“It is important to evaluate the state-wide effort to reduce COVID-19 infections in MA nursing homes to determine what worked and in whom, so it can serve as a model for other states tackling this disease.”
Lewis Lipsitz, MD is the Director of the Hinda and Arthur Marcus Institute for Aging Research at Hebrew SeniorLife, Chief of the Division of Gerontology at Beth Israel Deaconess Medical Center (BIDMC), and Professor of Medicine at HMS. His research is focused on age-related alterations in blood pressure and cerebral blood flow regulation and their relation to falls, syncope, and cognitive dysfunction. Dr. Lipsitz has served as Principal Investigator of an NIA-funded Program Project Grant for 26 years, an Older American Independence Center Grant for 15 years, and a Hartford Foundation Center of Excellence in Geriatric Medicine for 15 years. In these roles he has assembled multidisciplinary teams from multiple academic institutions and laboratories to study the mechanisms and management of several important clinical geriatric syndromes, including falls, syncope, dementia, delirium, and frailty. He is was Principal Investigator of an NIA Merit Award to study the physiologic mechanisms of frailty in old age, which led to his current NIA-funded clinical trial that examines the effect of Tai Chi exercises on physical function and health care costs in frail elderly residents of subsidized senior housing facilities. He is also Principal Investigator of an R01 from the NIA to study cerebrovascular mechanisms of falls. His recent translational research includes demonstrations that Tai Chi exercise can improve physical function and balance control in frail elderly people, vibrating insoles based on the principal of stochastic resonance can improve gait and balance in older people, and the treatment of hypertension with ACE inhibitors can improve cerebral blood flow and executive function.
RATIONALE: In April 2020, Massachusetts’ (MA) nursing homes (NH) became a national hotspot for COVID-19 infections with over 10,000 confirmed cases. More than half of the state’s COVID-19 deaths occurred among residents and staff of these facilities, particularly residents with Alzheimer’s disease and related dementias (ADRD). MA made $130 million of funding available for 2 months to NHs to improve infection control contingent on compliance with a new set of care criteria.
OBJECTIVE: Evaluate strategies to minimize spread of COVID-19 among older adults and their care providers within NHs, including mandatory testing of all residents and staff, a 28-point infection control check-list, and adherence to personal protective equipment (PPE) and resident cohorting requirements.
SETTING: NH facilities across Massachusetts compared to those in Connecticut, Rhode Island, New Hampshire, and Vermont.
POPULATION: All NH residents, including older adults with ADRD and/or Black race who are at greatest risk of morbidity and mortality from COVID-19.
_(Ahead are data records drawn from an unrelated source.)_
(** A contact that has just been created has an empty activity log, also
    when its id was used before by a contact that has been deleted since:
    no stored activity refers to the new id.  One call of [add_activity] for
    the new id then makes the log hold exactly the logged activity. *)
Theorem created_contact_activity_log (now later : Z)
    (name email : string) (phone company : option string) (status : string)
    (competitive_intel : option string) (description : string) (db : Store) :
  no_orphans db →
  let created :=
    create_contact now name email phone company status competitive_intel db in
  let new_id := next_rowid (Contact.id <$> contacts db) in
  let stored :=
    Contact.mk new_id name email phone company status competitive_intel now in
  let logged := add_activity later new_id description created.1 in
  contact_activities created.1 stored = []
  ∧ edit_contact new_id logged.1 = TemplateResponse stored
  ∧ contact_activities logged.1 stored
    = [Activity.mk (next_rowid (Activity.id <$> activities db)) new_id
         description later].
Proof.
  intros Horph. cbv zeta.
  destruct (edit_contact_after_insert db name email phone company status
              competitive_intel now) as [Hget Hfresh].
  change (create_contact now name email phone company status
            competitive_intel db).1
    with (insert_contact db name email phone company status
            competitive_intel now).1.
  set (new_id := next_rowid (Contact.id <$> contacts db)) in *.
  set (stored := Contact.mk new_id name email phone company status
                   competitive_intel now) in *.
  set (db1 := (insert_contact db name email phone company status
                 competitive_intel now).1) in *.
  assert (Hnone : contact_activities db1 stored = []).
  { unfold contact_activities. apply filter_none. intros a Ha E.
    destruct (Horph a Ha) as [c [Hc Hid]]. apply (Hfresh c Hc).
    simpl in E. congruence. }
  split; [exact Hnone|].
  unfold edit_contact in Hget.
  destruct (query_contact db1 new_id) as [c0|] eqn:Hq;
    [|by apply no_contact_not_template in Hget].
  injection Hget as ->.
  unfold add_activity. rewrite Hq. split.
  - unfold edit_contact.
    replace (query_contact _ new_id) with (query_contact db1 new_id)
      by reflexivity.
    by rewrite Hq.
  - change (contact_activities _ stored)
      with (filter (fun a => Activity.contact_id a = Contact.id stored)
              (activities db1
               ++ [Activity.mk (next_rowid (Activity.id <$> activities db))
                     new_id description later])).
    rewrite filter_app. fold (contact_activities db1 stored).
    rewrite Hnone. by rewrite filter_cons_True, filter_nil.
Qed.

Lemma created_contact_activity_log_witness :
  no_orphans sample_store
  ∧ contact_activities
      (add_activity 80 2 "Intro call"
         (create_contact 70 "Second" "s@example.com" None None "Lead" None
            sample_store).1).1
      (Contact.mk 2 "Second" "s@example.com" None None "Lead" None 70)
    = [Activity.mk 2 2 "Intro call" 80].
Proof.
  assert (Horph : no_orphans sample_store).
  { apply reachable_no_orphans. repeat constructor. }
  split; [exact Horph|].
  exact (proj2 (proj2 (created_contact_activity_log 70 80 "Second"
                         "s@example.com" None None "Lead" None "Intro call"
                         sample_store Horph))).
Defined.

(** ** What an update keeps and what it moves *)

Lemma update_row_created_at contact_id name email phone company status intel c :
  Contact.created_at
    (update_row contact_id name email phone company status intel c)
  = Contact.created_at c.
Proof. unfold update_row. by destruct (_ =? _). Qed.

Lemma insert_desc_fmap (f : Contact.t → Contact.t) (c : Contact.t)
    (sorted : list Contact.t) :
  (∀ x, Contact.created_at (f x) = Contact.created_at x) →
  insert_desc (f c) (f <$> sorted) = f <$> insert_desc c sorted.
Proof.
  intros Hf. induction sorted as [|x rest IH]; [done|].
  rewrite fmap_cons. simpl. rewrite !Hf.
  destruct (_ <? _); [|done]. by rewrite IH.
Qed.

Lemma order_by_created_at_desc_fmap (f : Contact.t → Contact.t)
    (rows : list Contact.t) :
  (∀ x, Contact.created_at (f x) = Contact.created_at x) →
  order_by_created_at_desc (f <$> rows) = f <$> order_by_created_at_desc rows.
Proof.
  intros Hf. induction rows as [|c rows IH]; [done|].
  rewrite fmap_cons. simpl. fold (order_by_created_at_desc (f <$> rows)).
  fold (order_by_created_at_desc rows). by rewrite IH, insert_desc_fmap.
Qed.

Lemma update_contact_keeps_listing_aux contact_id name email phone company
    status intel db :
  let db' :=
    (update_contact contact_id name email phone company status intel db).1 in
  contact_key <$> contacts db' = contact_key <$> contacts db
  ∧ activities db' = activities db.
Proof.
  cbv zeta. unfold update_contact.
  destruct (query_contact db contact_id) as [old|]; [|done]. simpl.
  split; [|done].
  rewrite <- list_fmap_compose. apply list_fmap_ext. intros _ c _.
  unfold contact_key. simpl.
  by rewrite update_row_id, update_row_created_at.
Qed.

(** Whatever is submitted, and whether or not the id exists,
    [update_contact] leaves every contact at its place in the table with its
    id and creation timestamp, does not touch the activities, and so does not
    change the order in which the contact list shows the contacts. *)
Theorem update_contact_keeps_listing (contact_id : Z)
    (name email : string) (phone company : option string) (status : string)
    (competitive_intel : option string) (db : Store) :
  let db' :=
    (update_contact contact_id name email phone company status
       competitive_intel db).1 in
  contact_key <$> contacts db' = contact_key <$> contacts db
  ∧ activities db' = activities db
  ∧ Contact.id <$> list_contacts db' = Contact.id <$> list_contacts db.
Proof.
  cbv zeta. unfold update_contact.
  destruct (query_contact db contact_id) as [old|]; [|done]. simpl.
  split; [|split; [done|]].
  - rewrite <- list_fmap_compose. apply list_fmap_ext. intros _ c _.
    unfold contact_key. simpl.
    by rewrite update_row_id, update_row_created_at.
  - unfold list_contacts. simpl.
    rewrite order_by_created_at_desc_fmap
      by (intros; apply update_row_created_at).
    rewrite <- list_fmap_compose. apply list_fmap_ext. intros _ c _.
    apply update_row_id.
Qed.

Lemma update_row_twice contact_id
    name1 email1 phone1 company1 status1 intel1
    name2 email2 phone2 company2 status2 intel2 (c : Contact.t) :
  update_row contact_id name2 email2 phone2 company2 status2 intel2
    (update_row contact_id name1 email1 phone1 company1 status1 intel1 c)
  = update_row contact_id name2 email2 phone2 company2 status2 intel2 c.
Proof.
  unfold update_row.
  destruct (Z.eqb_spec (Contact.id c) contact_id) as [E|N]; simpl.
  - by rewrite E, Z.eqb_refl.
  - by destruct (Z.eqb_spec (Contact.id c) contact_id).
Qed.

(** Two updates of the same id in a row leave the store, and give the
    response, of the second update alone: nothing of the first submission
    survives. *)
Theorem update_contact_last_wins (contact_id : Z)
    (name1 email1 : string) (phone1 company1 : option string)
    (status1 : string) (intel1 : option string)
    (name2 email2 : string) (phone2 company2 : option string)
    (status2 : string) (intel2 : option string) (db : Store) :
  update_contact contact_id name2 email2 phone2 company2 status2 intel2
    (update_contact contact_id name1 email1 phone1 company1 status1 intel1
       db).1
  = update_contact contact_id name2 email2 phone2 company2 status2 intel2 db.
Proof.
  unfold update_contact at 2 3.
  destruct (query_contact db contact_id) as [old|] eqn:Hq.
  - pose proof (query_contact_Some _ _ _ Hq) as [_ Hid].
    unfold update_contact, query_contact in *. simpl.
    rewrite Hid, find_fmap_update_row, Hq. simpl.
    rewrite update_row_id, Hid. f_equal. f_equal.
    rewrite <- list_fmap_compose. apply list_fmap_ext. intros _ c _.
    apply update_row_twice.
  - simpl. unfold update_contact. by rewrite Hq.
Qed.

(** After an update to a canonical status the contact is on the board in
    the bucket of that status, and no other bucket holds a contact with its
    id: the card has moved. *)
Theorem update_contact_moves_card (contact_id : Z)
    (name email : string) (phone company : option string) (status : string)
    (competitive_intel : option string) (db : Store) (old : Contact.t) :
  edit_contact contact_id db = TemplateResponse old →
  is_canonical status →
  let db' :=
    (update_contact contact_id name email phone company status
       competitive_intel db).1 in
  let updated :=
    Contact.mk contact_id name email phone company status competitive_intel
      (Contact.created_at old) in
  (∃ bucket, kanban_board db' !! status = Some bucket ∧ updated ∈ bucket)
  ∧ ∀ k bucket c,
      k ≠ status → kanban_board db' !! k = Some bucket → c ∈ bucket →
      Contact.id c ≠ contact_id.
Proof.
  unfold edit_contact.
  destruct (query_contact db contact_id) as [c0|] eqn:Hq;
    [|by intros ?%no_contact_not_template].
  intros [= ->] Hcanon. pose proof (query_contact_Some _ _ _ Hq) as [Hin Hid].
  cbv zeta. unfold update_contact. rewrite Hq. simpl. rewrite Hid. split.
  - eexists. rewrite kanban_board_lookup, decide_True by exact Hcanon.
    split; [reflexivity|]. apply list_elem_of_filter. split; [done|]. simpl.
    apply list_elem_of_fmap. exists old. split; [|done].
    unfold update_row. by rewrite Hid, Z.eqb_refl.
  - intros k bucket c Hk. rewrite kanban_board_lookup.
    case_decide; [|done]. intros [= <-].
    intros [Hstatus [x [-> Hx]]%list_elem_of_fmap]%list_elem_of_filter.
    unfold update_row in *.
    destruct (Z.eqb_spec (Contact.id x) contact_id); simpl in *; congruence.
Qed.

Lemma update_contact_moves_card_witness :
  edit_contact 1 sample_store
    = TemplateResponse
        (Contact.mk 1 "Test User" "t@example.com" None (Some "Acme") "Lead"
           None 40)
  ∧ is_canonical "Closed"
  ∧ ∃ bucket,
      kanban_board
        (update_contact 1 "Test User" "t@example.com" None (Some "Acme")
           "Closed" None sample_store).1 !! "Closed" = Some bucket
      ∧ Contact.mk 1 "Test User" "t@example.com" None (Some "Acme") "Closed"
          None 40 ∈ bucket.
Proof.
  assert (Hcanon : is_canonical "Closed").
  { apply canonical_iff. tauto. }
  split; [reflexivity|]. split; [exact Hcanon|].
  exact (proj1 (update_contact_moves_card 1 "Test User" "t@example.com" None
                  (Some "Acme") "Closed" None sample_store _ eq_refl Hcanon)).
Defined.

(** ** The board after a creation *)

(** [create_contact] puts the new contact at the end of the bucket of its
    status and leaves every other bucket as it was; with a status that is
    not canonical the whole board is unchanged. *)
Theorem kanban_board_after_create (now : Z)
    (name email : string) (phone company : option string) (status : string)
    (competitive_intel : option string) (db : Store) (k : string) :
  let db' :=
    (create_contact now name email phone company status competitive_intel
       db).1 in
  let stored :=
    Contact.mk (next_rowid (Contact.id <$> contacts db)) name email phone
      company status competitive_intel now in
  kanban_board db' !! k
  = (fun bucket => bucket ++ (if decide (status = k) then [stored] else []))
      <$> kanban_board db !! k.
Proof.
  cbv zeta. rewrite !kanban_board_lookup. case_decide; [|done]. simpl.
  by rewrite filter_app.
Qed.

(** ** Invariants of the writing steps *)

Lemma next_rowid_positive (ids : list Z) :
  Forall (fun i => 1 ≤ i) ids → 1 ≤ next_rowid ids.
Proof.
  destruct ids as [|i rest]; simpl; [lia|].
  intros [Hi _]%Forall_cons. destruct (foldr_max_ge i rest) as [Hge _]. lia.
Qed.

Lemma Forall_snoc_rowid (ids : list Z) :
  Forall (fun i => 1 ≤ i) ids →
  Forall (fun i => 1 ≤ i) (ids ++ [next_rowid ids]).
Proof.
  intros Hpos. apply Forall_app. split; [done|].
  apply Forall_singleton. by apply next_rowid_positive.
Qed.

Lemma seed_one_unfold hash utcnow db k data :
  seed_one hash utcnow (db, k) data
  = (mkStore
       (contacts db
        ++ [Contact.mk (next_rowid (Contact.id <$> contacts db))
              (Fixture.name data) (Fixture.email data) (Some "555-0100")
              (Some (Fixture.company data)) (Fixture.status data)
              (Some (Fixture.intel data))
              (seed_created_at hash (utcnow k) data)])
       (activities db
        ++ [Activity.mk (next_rowid (Activity.id <$> activities db))
              (next_rowid (Contact.id <$> contacts db))
              (initial_activity_description (Fixture.status data))
              (utcnow (S k))]),
     S (S k)).
Proof. reflexivity. Qed.

Lemma history_kept_refl (db : Store) : history_kept db db.
Proof. by split. Qed.

Lemma history_kept_trans (db1 db2 db3 : Store) :
  history_kept db1 db2 → history_kept db2 db3 → history_kept db1 db3.
Proof. intros [H1 H2] [H3 H4]. split; by etrans. Qed.

Lemma seed_one_step hash utcnow db k data :
  let db' := (seed_one hash utcnow (db, k) data).1 in
  history_kept db db' ∧ (ids_positive db → ids_positive db').
Proof.
  cbv zeta. rewrite seed_one_unfold. split.
  - split; cbn [fst contacts activities]; rewrite ?fmap_app;
      by apply prefix_app_r.
  - intros [Hc Ha].
    split; cbn [fst contacts activities]; rewrite fmap_app;
      by apply Forall_snoc_rowid.
Qed.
DESIGN: Descriptive study using merged data from 4 MA NH audits (inspections); data sent by all MA NHs to the Massachusetts Center for Health Information Analysis (CHIA) regarding COVID infection rates, mortality, staffing, PPE, and hospitalizations; CHIA data on COVID-19 test results; and MDS data provided by Brown University's Gerontology Center. Compare rates of COVID-19 positive residents between NHs in Mass and other New England state settings stratified by the cumulative prevalence of SARS-CoV-2 in the area in which each facility is located, and by the facility distributions of ADRD diagnoses or Black race.
OUTCOMES: Primary outcomes will include changes in the weekly rates of new COVID-19 cases among facility residents and staff, and resident mortality rates associated with the infection over the 2-month intervention period.
IMPACT: The information garnered from this robust state-wide effort to manage COVID-19 in MA NHs could serve as a model for other states and health care systems. We will disseminate the MA experience through various modalities and national organizations, and ultimately leverage what is learned to help protect the millions of American nursing home residents, including those most vulnerable with ADRD and Black race.